Saliva, the ordure, urine, catamenial fluid, blood, bile, calculi, bones, skulls,—all were mysterious, and therefore were “medicine,” especially when obtained from a saint or lama.

This belief subsisted among tribes and communities long after civilization of a high type had been attained, and is probably what Saint Mark alludes to in an ambiguous passage, when he says, “It is not the things which enter a man’s body, but those which come out of it, which defile him.”

Again, it is not from the bodies of the living alone, but from the corpses of the dead likewise, that medicinal preparations were derived; but in the latter case there enters into the question another expression of thought, shared by primitive man in all countries and in all ages; i. e., that the part is ever the representative of the whole, and that when the whole cannot be obtained, the part will be equally efficacious.

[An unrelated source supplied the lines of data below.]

(* ===== verification/StoragePermissionFacts.v ===== *)
(** * x/storage: what the permission checks decide

    The verdict on an operator, as a function of the grants: the policy
    granted to the account decides when it says anything; otherwise a denial
    by any live group membership wins over an allowance.  [VerifyPolicy]
    returns this verdict, and charges the size limits of the policy that
    allowed. *)

From S2P Require Import Prelude Bytes Grn Permission PermissionKeeper PermissionFacts.
From S2P Require Import PermissionRefine PermissionRemove PermissionEval StoragePermission.

Section Verdict.
Context `{AddressText, UintText, Regexps} (st : Resources) (ctx : PermCtx).

(** Every stored statement has patterns that compile and a 64-bit limit. *)
Definition policies_wf (s : PermState) : Prop :=
  map_Forall (fun _ p => Forall well_formed (p_Statements p)) (policies s).

Definition policy_at (s : PermState) (k : GrantKey) : option Policy :=
  match policy_id s k with None => None | Some id => policies s !! id end.

Section Query.
Context (action : ActionType) (opts : option VerifyOptions).

Definition effect_at (s : PermState) (k : GrantKey) : Effect :=
  match policy_at s k with
  | None => EFFECT_UNSPECIFIED
  | Some p => policy_effect action (BlockTime ctx) opts p
  end.

(** The groups of the resource's policy group that count for the operator *)
Definition counts (s : PermState) (op : Z) (it : PolicyGroup_Item) : bool :=
  hasGroup st (GroupId it) && member_live ctx (GetGroupMember (GroupId it) op s).

Definition effects_of (s : PermState) (rt : ResourceType) (rid op : Z)
    (items : list PolicyGroup_Item) : list Effect :=
  (fun it => effect_at s (rt, rid, GGroup (GroupId it))) <$>
    filter (fun it => counts s op it = true) items.

Definition group_effects (s : PermState) (rt : ResourceType) (rid op : Z) : list Effect :=
  effects_of s rt rid op (items_of s (rt, rid)).

Lemma effects_of_cons s rt rid op it items :
  effects_of s rt rid op (it :: items) =
  if counts s op it
  then effect_at s (rt, rid, GGroup (GroupId it)) :: effects_of s rt rid op items
  else effects_of s rt rid op items.
Proof.
  unfold effects_of. rewrite filter_cons. destruct (counts s op it);
    [by rewrite decide_True|by rewrite decide_False].
Qed.

Definition verdict (s : PermState) (rt : ResourceType) (rid op : Z) : Effect :=
  match effect_at s (rt, rid, GAccount op) with
  | EFFECT_UNSPECIFIED => combine_effects (group_effects s rt rid op)
  | e => e
  end.

Lemma policy_effect_cases p :
  policy_effect action (BlockTime ctx) opts p ∈ [EFFECT_UNSPECIFIED; EFFECT_ALLOW; EFFECT_DENY].
Proof. unfold policy_effect, combine_effects. repeat case_match; set_solver. Qed.

(** The statements a policy is left with *)
Definition after_charge (p : Policy) : option Policy :=
  if bool_decide (policy_effect action (BlockTime ctx) opts p = EFFECT_ALLOW) &&
     existsb (is_charged action (BlockTime ctx) opts) (p_Statements p)
  then Some (with_statements p (charged_live action (BlockTime ctx) opts <$> p_Statements p))
  else None.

Hence the precious care with which, in all communities in a low state of culture, the bones, teeth, rags of clothing, and other exuviæ of the sacred dead have been treasured.

LII.
EASTER EGGS.

The constant use of the egg in effecting these cures by transplantation awakens a suspicion that the origin of the pretty custom of giving away Easter eggs, beautifully colored, was induced by something more than charitable impulse. Nearly every usage that remains among us as a game or a play derives from a serious ancestry. Easter was pre-eminently the festival of the Christian church which most tenaciously preserved the rites of paganism. It was, for some reason, looked upon as the season when the human body, as well as the house occupied by that body, should undergo a thorough cleansing, and get rid of all its ailments. The coloring of the eggs suggests color-symbolism, an essentially heathen idea, still retained among ourselves in full vigor, under many Protean disguises.

When the Puritans gained control of the government of Great Britain, the coloring of eggs, as we may imagine, was temporarily discontinued. The “picking” of the eggs is a survival from one of the innumerable forms of divination by lot in which the pagan mind of Rome and elsewhere delighted.

Therefore we may reasonably conclude that the custom, as transmitted to us, is a “survival” from a religious usage intended to effect the transference by lot of the diseases with which the egg-players were afflicted.

“The oldest, most familiar, and most universal of all Easter customs are those associated with eggs. Hundreds of years before Christ, eggs held an important place in the theology and philosophy of the Egyptians, Persians, Gauls, Greeks, and Romans, among all of whom an egg was the emblem of the universe, and the art of coloring it was profoundly studied. The sight of street boys striking their eggs together to see which is the stronger and shall win the other, was as common in the streets of Rome and Athens, two thousand years ago, if we are to believe antiquarians, as it is in any of our American cities to-day. These eggs, now called Easter eggs, were originally known as Pasche eggs, corrupted to paste eggs, because connected with the Paschal or Passover feast. One reason for associating the egg with the day on which our Saviour rose from the dead may be, that the little chicks entombed, so to speak, in the egg, rising from it into life, was regarded as typical of an ascension from the grave.

“In the north of England it is customary to exchange presents of Easter eggs among the children of families who are on intimate terms, a custom which also prevailed largely among the ancients, and to which the sending of Easter cards and other offerings, which has become so popular here of late years, may be traced.”—(From the “Press,” Philadelphia, Penn., April 21, 1889.)